うた、俺はお前の隠し事を聞かない。ただし隠す努力はしてくれ。 作:のろとり
プリキュア知らない人でも楽しめる作品を目標に書いてますが、そもそもそういう人は何人居るんだろと疑問に思ってアンケート始めました。
内容は「プリキュアを見たことあるか」です。後書きにて投票可能です。
時系列は第30話と第31話の間、キミプリ映画終了後です。
具体的に言うとキミプリ映画のネタバレ有りなので注意です。
『台助くん、明日二人で何処か遊びに行こう!』
ハートキラリロックの騒動が終わり、プリルンとメロロンが改めてうたの家に住むようになってしばらくが経ったある日の夜。
俺はうたから掛かってきた電話に出ると、開始一番遊びの誘いを受けた。
いつもなら「今日は◯◯があって~」や「ちょっと相談にのってほしい事がある」と世間話や、相談事から始まるのだが、どうやら今日は違うらしい。珍しい事もあるものだが、まぁたまにはそんな日もあるだろう。
「ん? まぁ予定は無いけど、急にどうしたんだ?」
『良いから良いから! それじゃあ、また明日ね!』
「ちょっ、うた!?」
前言撤回、なんかおかしい。
俺は明日の約束を取り付けるなり、理由も言わずに電話を切るうたに違和感を覚えていた。
まず俺と遊ぶ約束をする。その行為自体に違和感は無い。
今ではうたはアイドルプリキュアとしての活動、俺は受験勉強と互いに優先する行動が多いから数こそは減っているが、それ以前はよく二人で何処か出掛ける事が多かった。
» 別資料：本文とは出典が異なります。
(** What the budget holds of a rank. *)
Definition budget_at (b : DPBudget) (i : nat) : option Z * option Z * option Q := (total_requests b !! i, total_tokens b !! i, last_timestamp b !! i).

(** A rank after the refresh: its snapshot, unless it was seen before. *)
Definition refreshed (b : DPBudget) (i : nat) (o : option LoadSnapshot) : option Z * option Z * option Q :=
  match o with
  | Some s =>
      if Qeq_bool (timestamp s) (default 0%Q (last_timestamp b !! i)) then budget_at b i
      else (Some (num_running_reqs s + num_waiting_reqs s), Some (num_total_tokens s), Some (timestamp s))
  | None => budget_at b i
  end.

Lemma update_load_one n b s : budget_len n b → 0 ≤ dp_rank s < Z.of_nat n →
  ∃ b', update_load b s = Ok b' ∧ budget_len n b' ∧ budget_at b' (Z.to_nat (dp_rank s)) = refreshed b (Z.to_nat (dp_rank s)) (Some s) ∧
    ∀ i, i ≠ Z.to_nat (dp_rank s) → budget_at b' i = budget_at b i.
Proof.
  intros (H1 & H2 & H3) Hr. unfold update_load, refreshed. rewrite py_index_in by (rewrite H3; lia). set (i := Z.to_nat (dp_rank s)).
  destruct (Qeq_bool _ _) eqn:E; [by exists b|]. eexists. split; [done|]. unfold budget_len, budget_at. cbn. rewrite !length_insert.
  split; [done|]. split.
  - rewrite !list_lookup_insert_eq by (unfold i; lia). done.
  - intros k Hk. by rewrite !list_lookup_insert_ne by done.
Qed.

Lemma update_budget_by_rank n (m : gmap Z LoadSnapshot) k c b : budget_len n b → (∀ r s, m !! r = Some s → 0 ≤ r < Z.of_nat n ∧ dp_rank s = r) →
  (k + c ≤ n)%nat →
  ∃ b', update_budget (omap (λ i, m !! Z.of_nat i) (seq k c)) b = Ok b' ∧ budget_len n b' ∧
    (∀ i, (k ≤ i < k + c)%nat → budget_at b' i = refreshed b i (m !! Z.of_nat i)) ∧
    (∀ i, ¬ (k ≤ i < k + c)%nat → budget_at b' i = budget_at b i).
Proof.
  intros Hb Hm. revert k b Hb. induction c as [|c IH]; intros k b Hb Hk.
  { exists b. cbn. split; [done|]. split; [done|]. split; [lia|done]. }
  cbn [seq omap list_omap]. destruct (m !! Z.of_nat k) as [s|] eqn:Ek.
  - destruct (Hm _ _ Ek) as [_ Hd]. destruct (update_load_one n b s Hb) as (b1 & E1 & Hb1 & Hat & Hother); [lia|]. rewrite Hd, Nat2Z.id in Hat, Hother.
    destruct (IH (S k) b1 Hb1 ltac:(lia)) as (b' & E' & Hb' & Hin & Hout). exists b'. cbn [update_budget]. rewrite E1. cbn [rbind].
    split; [exact E'|]. split; [done|]. split.
    + intros i Hi. destruct (decide (i = k)) as [->|Hne]; [rewrite Hout by lia; by rewrite Ek|]. rewrite Hin by lia.
      unfold refreshed. pose proof (Hother i Hne) as Ho. unfold budget_at in Ho |- *. injection Ho as -> -> ->. done.
    + intros i Hi. rewrite Hout by lia. apply Hother. lia.
  - destruct (IH (S k) b Hb ltac:(lia)) as (b' & E' & Hb' & Hin & Hout). exists b'. split; [exact E'|]. split; [done|]. split.
    + intros i Hi. destruct (decide (i = k)) as [->|Hne]; [rewrite Hout by lia; by rewrite Ek|]. by apply Hin; lia.
    + intros i Hi. apply Hout. lia.
Qed.
(** The first passes of the loop; every message is recorded with the date
    of the pass that sent it. *)
Fixpoint run_continuous_monitoring (st : flags) (cycles : list cycle)
    : flags * list (string * event) :=
  match cycles with
  | [] => (st, [])
  | c :: rest =>
      let '(st', out) := monitoring_cycle st c in
      let '(st'', later) := run_continuous_monitoring st' rest in
      (st'', map (fun e => (today (cycle_now c), e)) out ++ later)
  end.

End Bot.

(** The number of alerts ([is_alert]) or of summaries sent on [day]. *)
Definition sent_on (day : string) (kind : bool) (sent : list (string * event)) : nat :=
  length (List.filter
            (fun '(d, Email is_alert _ _) => String.eqb d day && Bool.eqb is_alert kind)
            sent).

(** ** Worked data

    The sample of [send_test_notification] and of the test suite: the floats
    nearest to 5.02 and 5.05, and the moment the sample names. *)
Definition rate_5_02 : spec_float := S754_finite false 5652017532349972 (-50).
Definition rate_5_05 : spec_float := S754_finite false 5685794529555251 (-50).

Definition test_rate_data (pair : string) : gmap string value :=
  <["current_rate" := VFloat rate_5_02]>
    (<["threshold" := VFloat rate_5_05]>
      (<["timestamp" := VStr "2025-01-27T10:00:00"]>
        (<["currency_pair" := VStr pair]> ∅))).

(** The library functions on what the worked examples pass to them: the
    timestamp of the sample is shown as [datetime] shows it, and no example
    displays a float without a format specification or converts a string to
    a float. *)
Definition sample_runtime : PythonRuntime := {|
  float_repr := fun _ => "";
  iso_display := fun s =>
    if String.eqb s "2025-01-27T10:00:00" then Some "2025-01-27 10:00:00 UTC"
    else None;
  float_of_str := fun _ => None
|}.

Definition morning : clock := {|
  today := "2025-01-27";
  hour := 10;
  isoformat := "2025-01-27T10:00:00.000000";
  stamp := "20250127-100000"
|}.

Definition noon : clock := {|
  today := "2025-01-27";
  hour := 12;
  isoformat := "2025-01-27T12:00:00.000000";
  stamp := "20250127-120000"
|}.

Definition midnight : clock := {|
  today := "2025-01-27";
  hour := 0;
  isoformat := "2025-01-27T00:05:00.000000";
  stamp := "20250127-000500"
|}.

(** A manager with credentials, and one without. *)
Definition configured_manager : manager := {|
  currency_pair := "CAD-RMB";
  notification_config :=
    <["email" := "bot@example.com"]>
      (<["gmail_app_password" := "app-password"]>
        (<["recipient_emails" := "me@example.com"]> ∅))
|}.

Definition unconfigured_manager : manager := {|
  currency_pair := "CAD-RMB";
  notification_config :=
    <["email" := ""]>
      (<["gmail_app_password" := ""]> (<["recipient_emails" := ""]> ∅))
|}.

(** A fetcher that fails twice and then succeeds. *)
Definition third_time_lucky (v : spec_float) (i : nat)
    : result (option spec_float) :=
  match i with
  | 0%nat => Ok None
  | 1%nat => Raise OtherException
  | _ => Ok (Some v)
  end.

(** A response of the rate API with a rate of 5.02 yuan, and one without
    the yuan. *)
Definition response_5_02 : http_outcome :=
  Body (JObj [("base", JStr "CAD"); ("date", JStr "2025-01-27");
              ("rates", JObj [("USD", JFloat rate_5_05);
                              ("CNY", JFloat rate_5_02)])]).

Definition members_without_yuan : list (string * json) :=
  [("base", JStr "CAD"); ("date", JStr "2025-01-27");
   ("rates", JObj [("USD", JFloat rate_5_05)])].

(** The bot with its defaults: the yuan against a threshold of 5.05. *)
Definition sample_bot : bot := {|
  notifications := configured_manager;
  target_currency := "CNY";
  threshold := rate_5_05
|}.

(** The percentage as the specification words it:
    [(current_rate - threshold) / threshold * 100], and 0 when the threshold
    is 0. *)
Definition spec_percentage_change (difference threshold : spec_float)
    : spec_float :=
  if SFeqb threshold PyFloat.zero then PyFloat.zero
  else PyFloat.mul (PyFloat.div difference threshold) PyFloat.hundred.

(** The sample with its threshold set to -1.0. *)
Definition minus_one : spec_float := S754_finite true 4503599627370496 (-52).

Definition negative_threshold_data : gmap string value :=
  <["threshold" := VFloat minus_one]> (test_rate_data "CAD-RMB").

(** ** common/config/base_config.py and currency/config/currency_config.py *)

(** [os.getenv(key, dflt)] in the environment [env]. *)
Definition getenv (env : gmap string string) (key dflt : string) : string :=
  default dflt (env !! key).

Module CurrencyConfig.

Definition pair : string := "CAD-RMB".
Definition api_url : string := "https://api.exchangerate-api.com/v4/latest/CAD".

Definition get_api_config (env : gmap string string) : gmap string string :=
  <["api_url" := api_url]>
    (<["api_key" := getenv env "EXCHANGE_API_KEY" ""]>
      (<["base_currency" := "CAD"]> (<["target_currency" := "CNY"]> ∅))).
だから久しぶりに一緒に遊びたくなって、誘いの電話を掛けた。ここまでは分かる。
だが理由も言わずに切るのはいつものうたと比べると疑問が残る。
俺に対する何かしらのサプライズ、にしてはおかしい。
誘った理由を言わないのには納得の行動ではあるが、今までのうたなら「えっ!? えっーと、台助くんの誕生日に向けて何が欲しいのか事前に知っておこうと……じゃなくて!」と、理由をポロポロと口から溢していた。
嘘を吐けるよう成長したと考えても、根っこが素直なのは変えようが無いので、どうやって誤魔化そうかと考える時間が生まれてもおかしくはないのだが。
「俺に言えない、もしくは直接じゃないと言えない理由か……?」
その詳しい部分では分からない。
今の俺は「うたが遊びに誘う理由を言わない」のと「すぐに電話を切った」の二つに違和感を覚えているが、あくまで手元にある情報はそれだけに過ぎない。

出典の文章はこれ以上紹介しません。